Thursday, June 17, 2010

Why I go to RAoR...

I come here to get lost
And shake off some Real Life frost
I come here to leave the closet’s dark
And have some fun and a little lark
I come to be with other women
Who similarly adore Rob Pattinson
I come to air my Rob-besotted views aloud
Far away from the judging madding crowd
I come to share what small tricks I possess
To ventilate, to opine, to cry and to confess…
I love to pop into this pervy and lusty site
And keep myself occupied any day or night!
Enjoying other sisters and their postings
Adoring all the Rob pics, vids and things
I love that every one is usually very free
And comments peppered with Rob-perversity
And when we have different points of view
That we usually give doubts the benefits due
There have been times I have felt hurt
But I chose not to confront or assert
Because I AM mindful of the bigger picture
And I AM clear about why I am here….
I am here because of all of YOU
Although Robert is the portal through
It is the warmth and love that is so often given
That makes my path to RAoR so well-trodden
Most times most people are wonderfully generous
And their support and comments sweet and precious
These positives are far more as like the rule
The exceptions I sweep out to the draining pool
So while in real life I need to keep my poise
And shut out my broken and inner voice
When I have time to drop in here at RAoR
I let myself go and ROAR and ROAR!
Thank you for this sweet sanctuary
That fills my appetite to be really me
If everyone is just as Robsessed as I am
I don’t give a flying fuck or damn!
But I do believe in the humanity
Of humble celebration of diversity
Every story has its own take on truth
Our own must never be without some ruth
We must remember to dwell in solidarity
And every hurt felt is felt too by me
I am sure I must have also offended
In ways that were not planned or intended
So I will beg you forgive and indulge some more
Because I really need to come here and ROAR!!
(In response to JAG's question as to why people visit the RAoR website after some unhappy correspondence posted there...)

Tuesday, June 15, 2010

JAG making Rob-soundbites!

Hi JAG, what a dag!
i’d love ANY soundbite you put in the bag!
just adore hearing the sound of his voice
so any sound biting is primo choice!
best thing i heard him say in a recent interview
that “Unbound Captives” is back on the agenda too!!
oh, Comanche-talking and shirtless Phineas….
oh, that would just be the jitzzing death of us!!
but sad news for this NZ dream weaver
the movie’s gonna be made in Argentina!!
but still so exciting to have some more to look forward to
on top of “Breaking Dawn” breaking down into two…
am looking forward to your soundbite compilation
and salute you for your Robenabling dedication!
(RAoR post responding to call for suggestions for soundbites)

Monday, June 14, 2010

Rob in the Eclipse interview…

Saw and heard him in an Eclipse interview today
Confirming I am still besotted, what else can I say?

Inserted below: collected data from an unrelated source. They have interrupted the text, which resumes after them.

Lemma later_refl m s : state_ok s m → later m s s.
Proof. intros Hs. by split. Qed.

Lemma later_trans m s1 s2 s3 : later m s1 s2 → later m s2 s3 → later m s1 s3.
Proof. intros [? ? ? ?] [? ? ? ?]. split; eauto; lia. Qed.

Lemma next_id_spec s m :
  state_ok s m →
  wp store_next_id (λ s' r, later m s s' ∧ st_db s' = st_db s ∧
    match r with
    | Ok id => id = st_next_id s ∧ st_next_id s' = id + 1 ∧ unused (content s') (st_next_id s') id
    | _ => failure s' r
    end) s.
Proof.
  intros Hok. pose proof (sk_next _ _ _ Hok) as Hn. unfold wp, store_next_id. destruct (Z.eqb_spec (st_next_id s) (Int.u_max 64)) as [E|E].
  - split; [by apply later_refl|done].
  - cbn. split; [split; cbn; [|lia|done|]|].
    + eapply store_ok_next, Hok. cbn. lia.
    + intros id [? ?]. split; [lia|done].
    + split_and!; try done. split; [lia|]. by eapply fresh_id.
Qed.

Lemma meta_bytes_spec c :
  match meta_bytes c with
  | Ok b => meta_check b = Some (meta_of_cid c)
  | Err e => e = ErrArchive
  | Panic => False
  end.
Proof. unfold meta_bytes. destruct (meta_to_bytes _) eqn:E; cbn; [by apply meta_roundtrip|done]. Qed.

(** A batch of links that is going to be written: identifiers that are not in use and
    differ from each other *)
Record link_write := { lw_cid : Cid; lw_id : Z; lw_meta : bytes }.
Definition lw_batch (l : list link_write) : batch := l ≫= λ w, link_batch (lw_cid w) (lw_id w) (lw_meta w).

He is so sweet, natural and unfettered,
His grace and poise could not be bettered,
Answering inane and predictable questions,
Paying gracious and responsive attentions;
No matter how tired he was or exhausted,
His humor and patience cannot be faulted,
Ah, and so beautiful and gorgeous under all that pressure
Rob is truly an international treasure!

Standing up and representing steadfast Britannia
Hey, my English babe, here’s looking at ya!
My girly bits and womanly parts get the jiggles
Every time he laughs out loud or giggles!
He drives me insanely to distraction -
The blinking screen’s preeminent attraction!
Oh My Rob!! Indeed, how do I love thee?
How to count the innumerable? Let me see….

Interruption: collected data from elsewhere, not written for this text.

(* ===== verification/Unixfs.v ===== *)
(** * UnixFS nodes

    Models [iroh-unixfs/src/unixfs.rs] up to [UnixfsNode::symlink], the types
    [Block], [Link] and [PbLinks] of [iroh-unixfs/src/types.rs], and the
    construction of a HAMT shard from a node in [iroh-unixfs/src/hamt.rs].

    The two protobuf messages ([unixfs.proto], [merkledag.proto]) are the
    records [Data] and [PbNode]; their encoders are generated code, fields of
    the class [UnixfsProto], as are the functions of the [cid] crate used
    here.  [UnixfsProtoLaws] states what the code relies on: decoding inverts
    encoding and a CID has the codec it was made with.  A [String] is its
    UTF-8 encoding. *)

From stdpp Require Import prelude strings list gmap.
From Stdlib Require Import ZArith Lia.
From S2P Require Import Prelude Cids Bits.
Local Open Scope Z_scope.

(** ** Protobuf messages *)

Record Data := {
  data_type : Z;
  data_data : option bytes;
  data_filesize : option Z;
  data_blocksizes : list Z;
  data_hash_type : option Z;
  data_fanout : option Z
}.

Record PbLink := { pbl_hash : option bytes; pbl_name : option bytes; pbl_tsize : option Z }.
Record PbNode := { pbn_links : list PbLink; pbn_data : option bytes }.

Class UnixfsProto `{Multiformats} := {
  pbnode_encode : PbNode → bytes;
  pbnode_decode : bytes → option PbNode;
  data_encode : Data → bytes;
  data_decode : bytes → option Data;
  cid_new_v1 : Z → Multihash → Cid;
  cid_read_bytes : bytes → option Cid
}.

Class UnixfsProtoLaws `{UnixfsProto} : Prop := {
  pbnode_roundtrip n : pbnode_decode (pbnode_encode n) = Some n;
  data_roundtrip d : data_decode (data_encode d) = Some d;
  cid_new_v1_codec k h : Int.in_u 64 k → cid_codec (cid_new_v1 k h) = k;
  cid_new_v1_hash k h : cid_hash (cid_new_v1 k h) = h;
  cid_read_bytes_roundtrip c : cid_read_bytes (cid_to_bytes c) = Some c
}.

(** [DataType], with its conversion from [i32]. *)
Inductive DataType := DT_Raw | DT_Directory | DT_File | DT_Metadata | DT_Symlink | DT_HamtShard.
#[global] Instance DataType_eq_dec : EqDecision DataType.
Proof. solve_decision. Defined.

Definition DataType_into (t : DataType) : Z :=
  match t with
  | DT_Raw => 0 | DT_Directory => 1 | DT_File => 2
  | DT_Metadata => 3 | DT_Symlink => 4 | DT_HamtShard => 5
  end.
Definition DataType_try_from (z : Z) : option DataType :=
  if z =? 0 then Some DT_Raw else if z =? 1 then Some DT_Directory
  else if z =? 2 then Some DT_File else if z =? 3 then Some DT_Metadata
  else if z =? 4 then Some DT_Symlink else if z =? 5 then Some DT_HamtShard else None.

(** [Codec::Raw], [Codec::DagPb] and the hash function code *)
Definition Codec_Raw : Z := 0x55.
Definition Codec_DagPb : Z := 0x70.
Definition HamtHashFunction_Murmur3 : Z := 0x22.
Definition DEFAULT_CHUNK_SIZE_LIMIT : Z := 1024 * 1024.
Definition DEFAULT_FANOUT : Z := 256.

(** [iter.collect::<Result<Vec<_>>>()] *)
Fixpoint collect {E A} (l : list (res E A)) : res E (list A) :=
  match l with
  | [] => Ok []
  | r :: l => a ← r; l ← collect l; Ok (a :: l)
  end.

(** [std::str::from_utf8]: the well-formed byte sequences of Unicode. *)
Fixpoint utf8_valid (l : bytes) : bool :=
  let cont b := (0x80 <=? b) && (b <=? 0xBF) in
  match l with
  | [] => true
  | a :: l1 =>
      if a <? 0x80 then utf8_valid l1
      else match l1 with
      | [] => false
      | b :: l2 =>
          if (0xC2 <=? a) && (a <=? 0xDF) then cont b && utf8_valid l2
          else match l2 with
          | [] => false
          | c :: l3 =>
              if (0xE0 <=? a) && (a <=? 0xEF) then
                cont b && cont c && ((if a =? 0xE0 then 0xA0 <=? b else true)
                  && (if a =? 0xED then b <=? 0x9F else true)) && utf8_valid l3
              else match l3 with
              | [] => false
              | d :: l4 =>
                  (0xF0 <=? a) && (a <=? 0xF4) && cont b && cont c && cont d
                  && ((if a =? 0xF0 then 0x90 <=? b else true)
                    && (if a =? 0xF4 then b <=? 0x8F else true)) && utf8_valid l4
              end
          end
      end
  end.

Section unixfs.
Context `{UnixfsProto}.

(** ** Blocks, links and nodes *)

Record Block := { blk_cid : Cid; blk_data : bytes; blk_links : list Cid }.

Record Link := { link_cid : Cid; link_name : option bytes; link_tsize : option Z }.

(** [PbLinks::next], for one link *)
Definition link_from_pb (l : PbLink) : res string Link :=
  h ← ok_or (pbl_hash l) "missing link"%string;
  c ← ok_or (cid_read_bytes h) "invalid cid"%string;
  Ok {| link_cid := c; link_name := pbl_name l; link_tsize := pbl_tsize l |}.

(** The items of [PbLinks::new(outer)] *)
Definition pb_links (outer : PbNode) : list (res string Link) := link_from_pb <$> pbn_links outer.

(** [unixfs::Node] *)
Record Node := { outer : PbNode; inner : Data }.

(** [hamt::Node] and [Hamt]; the cache of a [NodeLink] memoises the load of
    its link and is left out. *)
Record HamtShardNode := {
  hn_bitfield : Bitfield;
  hn_bit_width : Z;
  hn_padding_len : Z;
  hn_pointers : list Link
}.

Inductive UnixfsNode :=
  | Raw (data : bytes)
  | RawNode (n : Node)
  | Directory (n : Node)
  | File (n : Node)
  | Symlink (n : Node)
  | HamtShard (n : Node) (hamt : HamtShardNode).

Definition node_encode (n : Node) : bytes := pbnode_encode (outer n).

Definition node_typ (n : Node) : res string DataType := unwrap (DataType_try_from (data_type (inner n))).

Definition node_size (n : Node) : option Z :=
  match pbn_links (outer n) with
  | [] => Some (match data_data (inner n) with Some d => Z.of_nat (length d) | None => 0 end)
  | _ => None
  end.

Definition node_links (n : Node) : res string (list (res string Link)) :=
  t ← node_typ n;
  match t with
  | DT_Metadata => Panic
  | DT_Raw | DT_Directory | DT_File | DT_Symlink | DT_HamtShard => Ok (pb_links (outer n))
  end.

(** [Node::hash_type] is [Some(Murmur3)] *)
Definition node_is_murmur3 (n : Node) : bool :=
  bool_decide (data_hash_type (inner n) = Some HamtHashFunction_Murmur3).

Definition node_fanout (n : Node) : option Z :=
  match data_fanout (inner n) with
  | Some f => if f <? 2 ^ 32 then Some f else None
  | None => None
  end.

(** [format!("{:X}", x).len()] *)
Definition hex_len (x : Z) : Z := if x =? 0 then 1 else Z.log2 x / 4 + 1.

Definition calculate_padding_len (n : Node) : Z :=
  hex_len (Int.wrap 32 (default DEFAULT_FANOUT (node_fanout n) - 1)).

(** [hamt::Node::from_node] *)
Definition shard_from_node (n : Node) : res string HamtShardNode :=
  ensure (node_is_murmur3 n) "hamt: only murmur3 is supported"%string;;
  let fanout := default DEFAULT_FANOUT (node_fanout n) in
  ensure (0 <? fanout) "fanout must be non zero"%string;;
  data ← unwrap (data_data (inner n));
  bitfield ← bf_from_slice data;
  pointers ← collect (pb_links (outer n));
  bit_width ← log2 fanout;
  Ok {| hn_bitfield := bitfield; hn_bit_width := bit_width;
        hn_padding_len := hex_len (fanout - 1); hn_pointers := pointers |}.

(** ** Codec *)

Definition unixfs_decode (cid : Cid) (buf : bytes) : res string UnixfsNode :=
  if cid_codec cid =? Codec_Raw then Ok (Raw buf)
  else
    o ← ok_or (pbnode_decode buf) "invalid protobuf"%string;
    inner_data ← ok_or (pbn_data o) "missing data"%string;
    i ← ok_or (data_decode inner_data) "invalid protobuf"%string;
    typ ← ok_or (DataType_try_from (data_type i)) "invalid data type"%string;
    let node := {| outer := o; inner := i |} in
    match typ with
    | DT_Raw => Panic
    | DT_Directory => Ok (Directory node)
    | DT_File => Ok (File node)
    | DT_Symlink => Ok (Symlink node)
    | DT_HamtShard => hamt ← shard_from_node node; Ok (HamtShard node hamt)
    | DT_Metadata => Err "unixfs metadata is not supported"%string
    end.

(** The node inside, if there is one. *)
Definition unixfs_node (u : UnixfsNode) : option Node :=
  match u with
  | Raw _ => None
  | RawNode n | Directory n | File n | Symlink n | HamtShard n _ => Some n
  end.

Definition unixfs_encode (u : UnixfsNode) : res string Block :=
  res ← match unixfs_node u with
        | None =>
            let out := match u with Raw data => data | _ => [] end in
            Ok {| blk_cid := cid_new_v1 Codec_Raw (code_digest Sha2_256 out);
                  blk_data := out; blk_links := [] |}
        | Some node =>
            let out := node_encode node in
            ls ← node_links node;
            links ← collect ls;
            Ok {| blk_cid := cid_new_v1 Codec_DagPb (code_digest Sha2_256 out);
                  blk_data := out; blk_links := link_cid <$> links |}
        end;
  ensure (Z.of_nat (length (blk_data res)) <=? DEFAULT_CHUNK_SIZE_LIMIT) "node is too large"%string;;
  Ok res.

(** ** Accessors *)

Definition unixfs_typ (u : UnixfsNode) : option DataType :=
  match u with
  | Raw _ => None
  | RawNode _ => Some DT_Raw
  | Directory _ => Some DT_Directory
  | File _ => Some DT_File
  | Symlink _ => Some DT_Symlink
  | HamtShard _ _ => Some DT_HamtShard
  end.

Definition unixfs_size (u : UnixfsNode) : option Z :=
  match u with
  | Raw data => Some (Z.of_nat (length data))
  | Directory n | RawNode n | File n | Symlink n | HamtShard n _ => node_size n
  end.

Definition unixfs_filesize (u : UnixfsNode) : option Z :=
  match u with
  | Raw data => Some (Z.of_nat (length data))
  | Directory n | RawNode n | File n | Symlink n | HamtShard n _ => data_filesize (inner n)
  end.

Definition unixfs_blocksizes (u : UnixfsNode) : list Z :=
  match u with
  | Raw _ => []
  | Directory n | RawNode n | Symlink n | HamtShard n _ | File n => data_blocksizes (inner n)
  end.

Definition unixfs_links (u : UnixfsNode) : list (res string Link) :=
  match u with
  | Raw _ => []
  | RawNode n | Directory n | File n | Symlink n | HamtShard n _ => pb_links (outer n)
  end.

Definition links_owned (u : UnixfsNode) : res string (list Link) := collect (unixfs_links u).

Definition is_dir (u : UnixfsNode) : bool :=
  match u with Directory _ | HamtShard _ _ => true | _ => false end.

(** [get_link_by_name]: links that do not parse are skipped. *)
Fixpoint find_by_name (name : bytes) (l : list (res string Link)) : option Link :=
  match l with
  | [] => None
  | Ok x :: l => if decide (link_name x = Some name) then Some x else find_by_name name l
  | _ :: l => find_by_name name l
  end.
Definition get_link_by_name (name : bytes) (u : UnixfsNode) : option Link :=
  find_by_name name (unixfs_links u).

Definition unixfs_symlink (u : UnixfsNode) : res string (option bytes) :=
  match u with
  | Symlink n =>
      let d := default [] (data_data (inner n)) in
      if utf8_valid d then Ok (Some d) else Err "invalid utf-8"%string
  | _ => Ok None
  end.
End unixfs.

(** ** A concrete instance *)

(** CIDs that hold the codec and the data, and messages written with a simple
    prefix code: every definition above can be evaluated with it. *)
Module UnixfsToy.
Definition ids : Ids := {| Cid := Z * list Z; PeerId := nat |}.
#[export] Existing Instance ids.

Definition multiformats : Multiformats := {|
  Multihash := list Z;
  Code := unit;
  Version := unit;
  mh_code := fun _ => 0;
  mh_digest := fun h => h;
  Sha2_256 := tt;
  code_try_from := fun z => if z =? 0 then Some tt else None;
  code_into := fun _ => 0;
  code_digest := fun _ d => d;
  version_try_from := fun z => if z =? 1 then Some tt else None;
  version_into := fun _ => 1;
  cid_version := fun _ => tt;
  cid_codec := fun (c : @Cid ids) => fst (c : Z * list Z);
  cid_hash := fun (c : @Cid ids) => snd (c : Z * list Z);
  cid_new := fun _ k h => Some ((k, h) : @Cid ids);
  cid_new_v0 := fun h => Some ((0x70, h) : @Cid ids);
  cid_to_bytes := fun (c : @Cid ids) => fst (c : Z * list Z) :: snd (c : Z * list Z);
  cid_try_from := fun b => match b with k :: h => Some ((k, h) : @Cid ids) | [] => None end;
  varint_encode_u64 := fun n => [n];
  varint_decode_u64 := fun b => match b with n :: r => Some (n, r) | [] => None end;
  varint_decode_usize := fun b => match b with n :: r => Some (n, r) | [] => None end
|}.
#[export] Existing Instance multiformats.

Definition link_tuple (l : PbLink) := (pbl_hash l, pbl_name l, pbl_tsize l).
Definition link_untuple '(h, n, t) := {| pbl_hash := h; pbl_name := n; pbl_tsize := t |}.
Definition node_tuple (n : PbNode) := (link_tuple <$> pbn_links n, pbn_data n).
Definition node_untuple '(l, d) := {| pbn_links := link_untuple <$> l; pbn_data := d |}.
Definition data_tuple (d : Data) :=
  (data_type d, data_data d, data_filesize d, data_blocksizes d, data_hash_type d, data_fanout d).
Definition data_untuple '(t, d, f, b, h, o) :=
  {| data_type := t; data_data := d; data_filesize := f; data_blocksizes := b;
     data_hash_type := h; data_fanout := o |}.

(** A prefix code for the fields of the messages. *)
Class Codec (A : Type) := {
  put : A → list Z;
  get : list Z → option (A * list Z);
  get_put a r : get (put a ++ r) = Some (a, r)
}.

#[export] Instance Z_codec : Codec Z.
Proof.
  refine {| put := λ z, [z]; get := λ l, match l with z :: r => Some (z, r) | [] => None end |}.
  done.
Defined.

#[export] Instance option_codec {A} `{Codec A} : Codec (option A).
Proof.
  refine {| put := λ o, match o with Some a => 1 :: put a | None => [0] end;
            get := λ l, match l with
                        | z :: r => if z =? 0 then Some (None, r)
                                    else match get r with Some (a, r) => Some (Some a, r) | None => None end
                        | [] => None
                        end |}.
  intros [a|] r; simpl; [by rewrite get_put|done].
Defined.

#[export] Instance pair_codec {A B} `{Codec A, Codec B} : Codec (A * B).
Proof.
  refine {| put := λ p, put p.1 ++ put p.2;
            get := λ l, match get l with
                        | Some (a, r) => match get r with Some (b, r) => Some ((a, b), r) | None => None end
                        | None => None
                        end |}.
  intros [a b] r. simpl. by rewrite <-app_assoc, get_put, get_put.
Defined.

Fixpoint get_n {A} `{Codec A} (n : nat) (l : list Z) : option (list A * list Z) :=
  match n with
  | O => Some ([], l)
  | S n => match get l with
           | Some (a, r) => match get_n n r with Some (xs, r) => Some (a :: xs, r) | None => None end
           | None => None
           end
  end.

#[export] Instance list_codec {A} `{Codec A} : Codec (list A).
Proof.
  refine {| put := λ l, Z.of_nat (length l) :: mjoin (put <$> l);
            get := λ l, match l with n :: r => get_n (Z.to_nat n) r | [] => None end |}.
  intros l r. cbn [app]. rewrite Nat2Z.id. induction l as [|x l IH]; [done|].
  rewrite fmap_cons, mjoin_cons, <-app_assoc. cbn [length get_n]. by rewrite get_put, IH.
Defined.

Definition write {A} `{Codec A} (a : A) : list Z := put a.
Definition read {A} `{Codec A} (b : list Z) : option A :=
  match get b with Some (a, []) => Some a | _ => None end.

Lemma read_write {A} `{Codec A} (a : A) : read (write a) = Some a.
Proof. unfold read, write. rewrite <-(app_nil_r (put a)), get_put. done. Qed.

Definition proto : UnixfsProto := {|
  pbnode_encode := fun n => write (node_tuple n);
  pbnode_decode := fun b => node_untuple <$> read b;
  data_encode := fun d => write (data_tuple d);
  data_decode := fun b => data_untuple <$> read b;
  cid_new_v1 := fun k h => ((k, h) : @Cid ids);
  cid_read_bytes := fun b => match b with k :: h => Some ((k, h) : @Cid ids) | [] => None end
|}.
#[export] Existing Instance proto.

#[export] Instance laws : UnixfsProtoLaws.
Proof.
  split; try done.
  - intros [ls d]. cbn [pbnode_decode pbnode_encode proto]. rewrite read_write. cbn. f_equal.
    unfold node_tuple. simpl. f_equal. rewrite <-list_fmap_compose. rewrite <-(list_fmap_id ls) at 2.
    apply list_fmap_ext. by intros ? [].
  - intros []. cbn [data_decode data_encode proto]. by rewrite read_write.
  - by intros [].
Qed.
End UnixfsToy.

Love you like hydrogen loves oxygen
In the constant water’s H2O equation,
Love you like violet loves the indigo
Forever adjacent in every rainbow;
Love you like the Madonna loves her Child;
Love you like Oscar loves his Wilde;
I love you like the “O” in between “R” and “B”
I will be eternally into ROB, my sweet pea!

Oh, but not to worry your pretty young head,
For I’ll not be trespassing in your bed:
Real Life is for you to experience and live,
I ask for nothing for love I freely give!
Only to know that you will be truly happy
With whoever will love you reciprocally,
And leave me fantasizing about what will never be
As I sit in front of my computer screen or TV…

So, my pretend young toy boy lover,
Get off your asscandy and come on over……
(Response to watching clip of Rob in Eclipse interview)

Sunday, June 13, 2010

Remembering Rob in Winter

And yet, even as the summer sprite loses her colours,
And damp and cold stalk the darkening hours…
The warmth and heat of the memory of him remain,
Gently vaporizing the wetness of mist and rain
Into elemental molecules that waft upwards into the ether
And retain traces of him no matter the weather…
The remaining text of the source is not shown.